Dealing with a Coworker You Can't Stand | TechWell

Dealing with a Coworker You Can't Stand

Two coworkers glaring at each other

If you worked with someone years ago who was highly unlikable, it’s natural to assume that the person is just as unappealing now. If circumstances bring you together again, it’s unlikely you’ll find the person tolerable. You might as well expect the worst because once a jerk, always a jerk, right?

Well, not necessarily. I recently encountered a team that was going to be briefly in contact with Ted, a fellow who had triggered intensely negative feelings when they’d worked together years earlier. In that long-ago project Ted was, to hear them tell it, aggressive, pushy, and highly opinionated.

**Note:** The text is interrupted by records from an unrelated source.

(** ** Transactions *)

(** [tx.add(item)]: an object that is neither a transaction nor an
    instruction is wrapped into an instruction as it is; on a string or on
    [undefined] the [in] test that tells them apart throws. *)
Definition add (tx : Transaction) (item : Item) : M Transaction :=
  match item with
  | ItemPublicKey key =>
      mret {| feePayer := feePayer tx; recentBlockhash := recentBlockhash tx;
              instructions := (instructions tx ++ [Unparsed key])%list;
              signatures := signatures tx |}
  | ItemString s =>
      throw ("Cannot use 'in' operator to search for 'instructions' in " ++ s)
  | ItemUndefined =>
      throw "Cannot use 'in' operator to search for 'instructions' in undefined"
  end.

(** The index of the first instruction without a program id, counting
    from [i]. *)
Fixpoint unparsed (ixs : list Instruction) (i : nat) : option nat :=
  match ixs with
  | [] => None
  | Unparsed _ :: _ => Some i
  | _ :: rest => unparsed rest (S i)
  end.

(** [tx.partialSign(...signers)]: the message is compiled before it is
    signed, and compiling needs the recent blockhash, a fee payer and a
    program id in every instruction. *)
Definition partialSign (tx : Transaction) (signers : list Keypair) : M Transaction :=
  match signers with
  | [] => throw "No signers"
  | _ =>
      match recentBlockhash tx with
      | None => throw "Transaction recentBlockhash required"
      | Some _ =>
          if bool_decide (feePayer tx = None ∧ signatures tx = [])
          then throw "Transaction fee payer required"
          else
            match unparsed (instructions tx) 0 with
            | Some i =>
                throw ("Transaction instruction index " ++ pretty i ++
                       " has undefined program id")
            | None =>
                mret {| feePayer := feePayer tx; recentBlockhash := recentBlockhash tx;
                        instructions := instructions tx;
                        signatures := (signatures tx ++ (publicKey <$> signers))%list |}
            end
      end
  end.

(** ** The environment and the cache directory *)

(** JavaScript truthiness of a possibly undefined string. *)
Definition truthy (v : option string) : bool :=
  match v with
  | Some s => negb (String.eqb s "")
  | None => false
  end.

(** [value || fallback] on strings. *)
Definition orElse (value : option string) (fallback : string) : string :=
  if truthy value then default "" value else fallback.

Definition getenv (key : string) : M (option string) :=
  λ w, (Return (env w !! key), w, []).

Definition setFiles (f : Files) (w : World) : World :=
  {| env := env w; files := f; ledger := ledger w;
     latestBlockhash := latestBlockhash w; rpcReachable := rpcReachable w;
     relayScript := relayScript w; entropy := entropy w |}.

Definition setLedger (l : gmap string Account) (w : World) : World :=
  {| env := env w; files := files w; ledger := l;
     latestBlockhash := latestBlockhash w; rpcReachable := rpcReachable w;
     relayScript := relayScript w; entropy := entropy w |}.

Definition setRelayScript (s : list Attempt) (w : World) : World :=
  {| env := env w; files := files w; ledger := ledger w;
     latestBlockhash := latestBlockhash w; rpcReachable := rpcReachable w;
     relayScript := s; entropy := entropy w |}.

Definition setEntropy (n : nat) (w : World) : World :=
  {| env := env w; files := files w; ledger := ledger w;
     latestBlockhash := latestBlockhash w; rpcReachable := rpcReachable w;
     relayScript := relayScript w; entropy := n |}.

Definition setEnv (e : gmap string string) (w : World) : World :=
  {| env := e; files := files w; ledger := ledger w;
     latestBlockhash := latestBlockhash w; rpcReachable := rpcReachable w;
     relayScript := relayScript w; entropy := entropy w |}.

Definition setenv (key value : string) : M unit :=
  λ w, (Return tt, setEnv (<[key := value]> (env w)) w, []).

Definition readMintJson : M (option string) := λ w, (Return (mintJson (files w)), w, []).
Definition readUserAuthJson : M (option Keypair) := λ w, (Return (userAuthJson (files w)), w, []).

Definition writeMintJson (mint : string) : M unit :=
  λ w, (Return tt,
        setFiles {| mintJson := Some mint; userAuthJson := userAuthJson (files w) |} w, []).

Definition writeUserAuthJson (k : Keypair) : M unit :=
  λ w, (Return tt,
        setFiles {| mintJson := mintJson (files w); userAuthJson := Some k |} w, []).

Definition unlinkMintJson : M unit :=
  λ w, (Return tt,
        setFiles {| mintJson := None; userAuthJson := userAuthJson (files w) |} w, []).

Definition unlinkUserAuthJson : M unit :=
  λ w, (Return tt,
        setFiles {| mintJson := mintJson (files w); userAuthJson := None |} w, []).

Section Deployment.

Context (P : Platform).

(** [Keypair.generate()] *)
Definition generate : M Keypair :=
  λ w, (Return (keypairOf P (entropy w)), setEntropy (S (entropy w)) w, []).

(** [new PublicKey(value)] *)
Definition newPublicKey (value : option string) : M PublicKey :=
  match value with
  | Some s => if validKey P s then ret s else throw "Invalid public key input"
  | None => throw "Invalid public key input"
  end.

(** [new Connection(process.env.RPC_URL!, 'confirmed')] *)
Definition newConnection : M unit :=
  url ← getenv "RPC_URL";
  match url with
  | Some u => if validEndpoint P u then ret tt
              else throw "Endpoint URL must start with `http:` or `https:`."
  | None => throw "Endpoint URL must start with `http:` or `https:`."
  end.

(** A read through the connection. *)
Definition rpc {A} (call : RpcCall) (answer : World → Completion A) : M A :=
  λ w, if rpcReachable w then (answer w, w, [EvRpc call])
       else (Throw "fetch failed", w, [EvRpc call]).

Definition getLatestBlockhash : M string :=
  rpc GetLatestBlockhash (λ w, Return (latestBlockhash w)).

Definition getAccountInfo (address : PublicKey) : M (option Account) :=
  rpc (GetAccountInfo address) (λ w, Return (ledger w !! address)).

(** [connection.getTokenSupply(mint)]: the reply is a token amount. *)
Definition getTokenSupply (address : PublicKey) : M TokenAmount :=
  rpc (GetTokenSupply address)
      (λ w, match ledger w !! address with
            | Some (MintAccount _ _) =>
                Return (tokenSupply P (ledger w) address)
            | _ => Throw "failed to get token supply: Invalid param: not a Token mint"
            end).

(** ** The token library *)

(** [getTokenAccountBalance] is imported from '@solana/spl-token', which has
    no export of that name ([getTokenAccountBalance] is a method of the
    connection): the imported binding is [undefined], and the call throws
    before anything is asked of the network. *)
Definition getTokenAccountBalance (address : PublicKey) : M N :=
  throw "getTokenAccountBalance is not a function".

Definition getMint (address : PublicKey) : M (option PublicKey * option PublicKey) :=
  rpc (GetMint address)
      (λ w, match ledger w !! address with
            | Some (MintAccount ma fa) => Return (ma, fa)
            | _ => Throw "TokenAccountNotFoundError"
            end).

(** [sendAndConfirmTransaction(connection, transaction, signers)]: the
    library resolves a blockhash, signs with [signers], the first of them
    paying the fee, sends the transaction to the RPC node and waits for it.
    The send and the wait are one event, [EvSend]; the node's answer and the
    effect on the ledger are the platform's. *)
Definition sendAndConfirmTransaction (ixs : list Instruction) (signers : list Keypair) :
    M string :=
  blockhash ← getLatestBlockhash;
  let tx := {| feePayer := publicKey <$> head signers; recentBlockhash := Some blockhash;
               instructions := ixs; signatures := publicKey <$> signers |} in
  ((λ w, match broadcast P tx (ledger w) with
         | Return signature =>
             (Return signature, setLedger (settle P tx (ledger w)) w, [EvSend tx])
         | Throw e => (Throw e, w, [EvSend tx])
         end) : M string).

(** [createMint(connection, payer, mintAuthority, freezeAuthority, decimals,
    keypair, ...)] creates the mint on the ledger and returns its address. *)
Definition createMint (payer : Keypair) (mintAuthority freezeAuthority : PublicKey)
    (decimals : N) (keypair : Keypair) : M PublicKey :=
  rpc GetMinimumBalanceForRentExemption (λ _, Return tt);;
  sendAndConfirmTransaction
    [CreateMint (publicKey payer) mintAuthority freezeAuthority decimals (publicKey keypair)]
    [payer; keypair];;
  mret (publicKey keypair).

(** [getAccount(connection, address)] of the library. *)
Definition getAccount (address : PublicKey) : M N :=
  rpc (GetAccountInfo address)
      (λ w, match ledger w !! address with
            | Some (TokenAccount amount) => Return amount
            | Some (MintAccount _ _) => Throw "TokenInvalidAccountSizeError"
            | Some DataAccount => Throw "TokenInvalidAccountOwnerError"
            | None => Throw "TokenAccountNotFoundError"
            end).
Lemma run_log (fuel : nat) (r : bool) (n : node) (msgs : list message) :
  exists ext, messages (rr_state (runM fuel r n msgs)) = (msgs ++ ext)%list
              /\ Forall (fun m => graph_written m = true) ext.
Proof.
  revert r n msgs. induction fuel as [|f IH]; intros r n msgs.
  - exists []. rewrite app_nil_r. split; [reflexivity|constructor].
  - rewrite run_S.
    destruct (interrupt_before n && negb r);
      [exists []; rewrite app_nil_r; split; [reflexivity|constructor]|].
    destruct (run_node llm system_prompt db get_skill n msgs) as [out|] eqn:Hn;
      [|exists []; rewrite app_nil_r; split; [reflexivity|constructor]].
    pose proof (run_node_graph_written _ _ _ Hn) as Hw.
    destruct (route n (msgs ++ out)%list) as [[m|]|].
    + destruct (IH false m (msgs ++ out)%list) as [ext [He Hf]].
      exists (out ++ ext)%list. cbv zeta. cbn [rr_state]. rewrite He, app_assoc.
      split; [reflexivity|]. apply Forall_app. split; assumption.
    + exists out. split; [reflexivity|exact Hw].
    + exists []. rewrite app_nil_r. split; [reflexivity|constructor].
Qed.

Lemma stream_prefix (c : checkpoint) (inputs : option (list message)) :
  exists ext, messages (rr_state (streamM c inputs)) = (messages c ++ ext)%list.
Proof.
  unfold stream. destruct inputs as [i|].
  - destruct (run_log recursion_limit false agent (messages c ++ i)%list) as [ext [He _]].
    exists (i ++ ext)%list. rewrite He, app_assoc. reflexivity.
  - destruct (next c) as [n|].
    + destruct (run_log recursion_limit true n (messages c)) as [ext [He _]].
      exists ext. exact He.
    + exists []. rewrite app_nil_r. reflexivity.
Qed.

Lemma run_finished_next (fuel : nat) (r : bool) (n : node) (msgs : list message) :
  rr_status (runM fuel r n msgs) = Finished -> next (rr_state (runM fuel r n msgs)) = None.
Proof.
  revert r n msgs. induction fuel as [|f IH]; intros r n msgs; [discriminate|].
  rewrite run_S.
  destruct (interrupt_before n && negb r); [discriminate|].
  destruct (run_node llm system_prompt db get_skill n msgs) as [out|]; [|discriminate].
  destruct (route n (msgs ++ out)%list) as [[m|]|]; [|reflexivity|discriminate].
  cbv zeta. cbn [rr_state rr_status]. apply IH.
Qed.

Lemma stream_interrupted (c : checkpoint) (inputs : option (list message)) :
  rr_status (streamM c inputs) = Interrupted ->
  next (rr_state (streamM c inputs)) = Some human_approval
  /\ exists pre txt tr,
       messages (rr_state (streamM c inputs)) = (pre ++ [AIMessage txt []])%list
       /\ rr_trace (streamM c inputs) = (tr ++ [(agent, pre)])%list.
Proof.
  intros Hst. unfold stream in *.
  destruct inputs as [input|].
  - destruct (run_interrupted llm system_prompt db get_skill _ _ _ _ Hst)
      as [[Hi _]|H]; [discriminate|exact H].
  - destruct (next c) as [n|]; [|discriminate].
    destruct (run_interrupted llm system_prompt db get_skill _ _ _ _ Hst)
      as [[Hi _]|H]; [|exact H].
    rewrite andb_false_r in Hi. discriminate.
Qed.

Lemma stream_finished_next (c : checkpoint) (inputs : option (list message)) :
  rr_status (streamM c inputs) = Finished -> next (rr_state (streamM c inputs)) = None.
Proof.
  unfold stream. destruct inputs as [input|]; [apply run_finished_next|].
  destruct (next c) as [n|] eqn:Hn; [apply run_finished_next|]. intros _. exact Hn.
Qed.

Lemma run_no_approval_step (fuel : nat) (n : node) (msgs : list message) :
  ~ In human_approval (map fst (rr_trace (runM fuel false n msgs))).
Proof.
  revert n msgs. induction fuel as [|f IH]; intros n msgs; [cbn; tauto|].
  rewrite run_S. destruct n; cbn [interrupt_before node_eqb andb negb];
    [| |cbn; tauto].
  all: destruct (run_node llm system_prompt db get_skill _ msgs) as [out|];
    [|cbn; intros [H|H]; [discriminate|exact H]].
  all: destruct (route _ (msgs ++ out)%list) as [[m|]|];
    cbv zeta; cbn [rr_trace map fst]; intros [H|H]; try discriminate;
    try exact (IH _ _ H); exact H.
Qed.

(** Routing functions raise only on an empty log, and the routers after
    the tool node and the approval node lead only to [agent]. *)
Lemma should_continue_none (msgs : list message) : should_continue msgs = None -> msgs = [].
Proof.
  unfold should_continue. destruct (rev msgs) as [|last older] eqn:E.
  - intros _. rewrite <- (rev_involutive msgs), E. reflexivity.
  - destruct (has_tool_calls last); [discriminate|].
    destruct older as [|[] ?]; try discriminate.
    destruct (String.eqb _ _); discriminate.
Qed.

Lemma route_tool_output_none (msgs : list message) : route_tool_output msgs = None -> msgs = [].
Proof.
  unfold route_tool_output. destruct (rev msgs) as [|last older] eqn:E.
  - intros _. rewrite <- (rev_involutive msgs), E. reflexivity.
  - destruct last; try discriminate. destruct (String.eqb _ _); discriminate.
Qed.

Lemma check_approval_outcome_none (msgs : list message) :
  check_approval_outcome msgs = None -> msgs = [].
Proof.
  unfold check_approval_outcome. destruct (rev msgs) as [|last older] eqn:E.
  - intros _. rewrite <- (rev_involutive msgs), E. reflexivity.
  - destruct last; try discriminate. destruct (String.prefix _ _); discriminate.
Qed.

Lemma route_tool_output_agent (msgs : list message) (m : node) :
  route_tool_output msgs = Some (To m) -> m = agent.
Proof.
  unfold route_tool_output. destruct (rev msgs) as [|[] ?]; try discriminate;
    try (intros H; injection H as <-; reflexivity).
  destruct (String.eqb _ _); [discriminate|]. intros H; injection H as <-. reflexivity.
Qed.

Lemma check_approval_outcome_agent (msgs : list message) (m : node) :
  check_approval_outcome msgs = Some (To m) -> m = agent.
Proof.
  unfold check_approval_outcome. destruct (rev msgs) as [|[] ?]; try discriminate.
  destruct (String.prefix _ _); [discriminate|]. intros H; injection H as <-. reflexivity.
Qed.

Lemma should_continue_ready (msgs : list message) (m : node) :
  should_continue msgs = Some (To m) -> resumable (mkCheckpoint msgs (Some m)) = true.
Proof.
  unfold should_continue, resumable, last_is_ai. cbn [next messages].
  destruct (rev msgs) as [|last older] eqn:E; [discriminate|].
  assert (Hne : msgs <> []) by (intros ->; discriminate).
  destruct (has_tool_calls last) eqn:Ht.
  - intros Hm; injection Hm as <-. destruct last; try discriminate; reflexivity.
  - intros Hm. assert (Hh : m = human_approval).
    { destruct older as [|o older]; [congruence|].
      destruct o; try congruence. destruct (String.eqb _ _); congruence. }
    subst m. destruct msgs; [congruence|reflexivity].
Qed.

Lemma app_not_nil_l {A} (l l' : list A) : l <> [] -> (l ++ l')%list <> [].
Proof. destruct l; [congruence|discriminate]. Qed.

Lemma step_ready (n : node) (msgs : list message) :
  resumable (mkCheckpoint msgs (Some n)) = true ->
  exists out t, run_node llm system_prompt db get_skill n msgs = Some out
  /\ route n (msgs ++ out)%list = Some t
  /\ forall m, t = To m -> resumable (mkCheckpoint (msgs ++ out)%list (Some m)) = true.
Proof.
  intros H. destruct n; cbn [resumable next messages] in H.
  - exists (agent_node llm system_prompt msgs).
    destruct (should_continue (msgs ++ agent_node llm system_prompt msgs)%list) as [t|] eqn:Hr.
    + exists t. split; [reflexivity|]. split; [exact Hr|].
      intros m ->. apply should_continue_ready. exact Hr.
    + exfalso. apply should_continue_none in Hr.
      unfold agent_node in Hr. destruct (llm _) as [c calls].
      destruct msgs; discriminate.
  - unfold last_is_ai in H.
    destruct (rev msgs) as [|m0 r0] eqn:E; [discriminate|].
    destruct m0 as [|txt calls| |]; try discriminate.
    assert (Hne : msgs <> []) by (intros ->; discriminate).
    exists (map (fun call => ToolMessage (tc_name call) (invoke_tool db get_skill call)) calls).
    destruct (route_tool_output (msgs ++ map (fun call => ToolMessage (tc_name call)
                                 (invoke_tool db get_skill call)) calls)%list)
      as [t|] eqn:Hr.
    + exists t. split; [cbn [run_node]; unfold tool_node; rewrite E; reflexivity|].
      split; [exact Hr|]. intros m ->. apply route_tool_output_agent in Hr. subst m.
      reflexivity.
    + exfalso. apply route_tool_output_none in Hr. exact (app_not_nil_l _ _ Hne Hr).
  - assert (Hne : msgs <> []) by (intros ->; discriminate).
    exists [].
    destruct (check_approval_outcome (msgs ++ [])%list) as [t|] eqn:Hr.
    + exists t. split; [reflexivity|]. split; [exact Hr|]. intros m ->.
      apply check_approval_outcome_agent in Hr. subst m. reflexivity.
    + exfalso. apply check_approval_outcome_none in Hr. exact (app_not_nil_l _ _ Hne Hr).
Qed.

He was a bully, they claimed.

Dealing with abrasive coworkers is miserable. Still, as the date of their re-meeting approached, members of the team who hadn’t met Ted were puzzled by the level of animosity expressed by their coworkers. Isn’t it possible, they asked, that Ted had changed? After all, that offensive behavior was years ago. But no, they were sure that Ted would be every bit as obnoxious as he’d been in the past.

You don’t need a crystal ball to guess that Ted proved to be nothing like his earlier incarnation. He was mild-mannered, respectful, interested in the team members, and altogether a pleasant person to be with. Maybe he’d never be their BFF, but neither was he off-putting.

Team members talked to him, tentatively at first, and then with what appeared to be genuine engagement. They reminisced, at times smiling as they talked. They even laughed together. One team member admitted to me, “He seems to be a nice guy.” Even the team member who’d been the most vociferously negative about Ted found him tolerable, if not downright likable.

Of course, this situation could have gone in a different direction. Ted might have turned out to be the same boorish bully he was seen to be in the past, and team members would have later regaled each other with “I knew it!” But when people anticipate negativity, there’s a chance they’ll see it even when it’s not there, so it might be better to approach a situation like this with an open mind—or at least not to precede it by building a pile of pejoratives.

It’s possible to acknowledge what a jerk someone was in the past while remaining curious about the person’s current personality. After all, as this team discovered, just because someone was once a jerk, they need not always and forever be a jerk.